| Task requirements |
Only one stretch of the data below is needed. Output the lines from the one with "Fixpoint safe (d" up to and including the one with "Lemma safe_end d", exactly as they stand.

※ ※ ※

(** A partial with a sidecar is the front of the file its sidecar names. *)
Definition provenance (d : disk) : Prop :=
  forall p m, dPart d = Some p -> dMeta d = Some (Side m) -> p <> [] ->
    p `prefix_of` content (mURL m) /\ (mInfoHash m <> [] -> content (mURL m) = torrent (mInfoHash m) (mFileName m)).
Fixpoint safe (d : disk) (ops : list dop) : Prop :=
  provenance d /\ match ops with [] => True | op :: rest => safe (apply_dop d op) rest end.

Lemma safe_app d a b : safe d a -> safe (apply_dops d a) b -> safe d (a ++ b).
Proof. revert d. induction a as [|op a IH]; intros d; [done|]. intros [H1 H2] Hb. split; [done|]. by apply IH. Qed.
Lemma safe_start d ops : safe d ops -> provenance d.
Proof. destruct ops; by intros [? _]. Qed.
Lemma safe_end d ops : safe d ops -> provenance (apply_dops d ops).
Proof. revert d. induction ops as [|op ops IH]; intros d [H1 H2]; [done|]. by apply IH. Qed.
Lemma safe_take d ops k : safe d ops -> provenance (apply_dops d (take k ops)).
Proof.
  revert d k. induction ops as [|op ops IH]; intros d k [H1 H2]; [by destruct k|]. destruct k as [|k]; [done|]. by apply (IH _ k).
Qed.
Lemma safe_removes d ops :
  Forall (fun op => op = ORemovePart \/ op = ORemoveMeta) ops -> provenance d -> safe d ops.
Proof.
  revert d. induction ops as [|op ops IH]; intros d Hf Hp; [done|]. apply Forall_cons in Hf as [Hop Hf]. split; [done|].
  apply IH; [done|]. intros p m. destruct Hop as [-> | ->]; simpl; [done|done].
Qed.
Lemma artifacts_removes e : Forall (fun op => op = ORemovePart \/ op = ORemoveMeta) (removeArtifacts e).
Proof. unfold removeArtifacts. destruct (rmPart e), (rmMeta e); simpl; rewrite ?Forall_cons, ?Forall_nil; naive_solver. Qed.
Lemma safe_artifacts e d : provenance d -> safe d (removeArtifacts e).
Proof. apply safe_removes, artifacts_removes. Qed.

Context (isVideoFile : bytes -> bool) (t : debridTask) (dest : bytes) (e : debridEnv).
Hypothesis Hfair : fair t dest e.

(** The sidecar's file is the task's. *)
Lemma resumable_same d p m :
  provenance d -> dPart d = Some p -> p <> [] -> loadPartMeta d = Some m -> metaResumable t dest m = true ->
  p `prefix_of` content (dURL t).
Proof.
  intros Hi Hp Hne Hl Hr. unfold loadPartMeta in Hl. destruct (dMeta d) as [[|m']|] eqn:Em; [done| |done].
  case_if_in Hl; [done|]. injection Hl as <-. destruct (Hi p m' Hp Em Hne) as [Hpre Hh]. unfold metaResumable in Hr.
  apply orb_true_iff in Hr as [Hr|Hr]; [apply bytes_eqb_eq in Hr; congruence|].
  apply andb_true_iff in Hr as [Hr H4]. apply andb_true_iff in Hr as [Hr H3]. apply andb_true_iff in Hr as [H1 H2].
  apply bytes_eqb_eq in H2, H4. assert (Hne' : mInfoHash m' <> []).
  { intros Hc. by rewrite Hc in H1. }
  destruct Hfair as (_ & Hn & _). rewrite Hn by congruence. rewrite <- H2, <- H4. by rewrite <- Hh.
Qed.

Lemma body_fits d x r :
  provenance d -> accepted t dest e d x r ->
  exists p, (0 < xStart x -> dPart d = Some p) /\ Z.of_nat (length p) = xStart x /\ (p ++ body_of r) `prefix_of` content (dURL t).
Proof.
  intros Hi ((first & q & Ha) & _ & _ & Hx). destruct Hfair as (Hh & _). destruct (Hh first q r Ha) as (H200 & H206 & _).
  destruct Hx as [(H0 & Hs & _)|(stop & total & Hs & Hr & Hge & _ & Hx)].
  - exists []. split_and!; [lia|done|]. by apply H200.
  - destruct (H206 Hs _ _ _ Hr Hge) as [Hb _]. destruct (Z.ltb_spec 0 (xStart x)) as [Hpos|Hz].
    + destruct (Hx Hpos) as (m & p & Hp & Hl & Hm & Hlen). exists p. split_and!; [done|done|].
      assert (Hne : p <> []) by (intros ->; simpl in *; lia).
      destruct (resumable_same d p m Hi Hp Hne Hl Hm) as [rest Hc]. rewrite Hc in Hb |- *.
      rewrite Hlen, Nat2Z.id, drop_app_length in Hb. by apply prefix_app.
    + exists []. assert (Hz0 : xStart x = 0) by lia. rewrite Hz0 in Hb. split_and!; [lia|done|done].
Qed.

Lemma safe_appends d p m l :
  dPart d = Some p -> dMeta d = Some (Side m) -> (p ++ concat l) `prefix_of` content (mURL m) ->
  (mInfoHash m <> [] -> content (mURL m) = torrent (mInfoHash m) (mFileName m)) -> safe d (appends l).
Proof.
  revert d p. induction l as [|bs l IH]; intros [dp dm dd] p Hp Hm Hpre Hh; simpl in *; subst;
    (split; [intros p' m' [= <-] [= <-] _; split; [|done]; etrans; [|exact Hpre]; by apply prefix_app_r|]); [done|].
  apply (IH _ (p ++ bs)); [done|done| |done]. by rewrite <- app_assoc.
Qed.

※ ※ ※

| Exercise response |
Fixpoint safe (d : disk) (ops : list dop) : Prop :=
  provenance d /\ match ops with [] => True | op :: rest => safe (apply_dop d op) rest end.

Lemma safe_app d a b : safe d a -> safe (apply_dops d a) b -> safe d (a ++ b).
Proof. revert d. induction a as [|op a IH]; intros d; [done|]. intros [H1 H2] Hb. split; [done|]. by apply IH. Qed.
Lemma safe_start d ops : safe d ops -> provenance d.
Proof. destruct ops; by intros [? _]. Qed.
Lemma safe_end d ops : safe d ops -> provenance (apply_dops d ops).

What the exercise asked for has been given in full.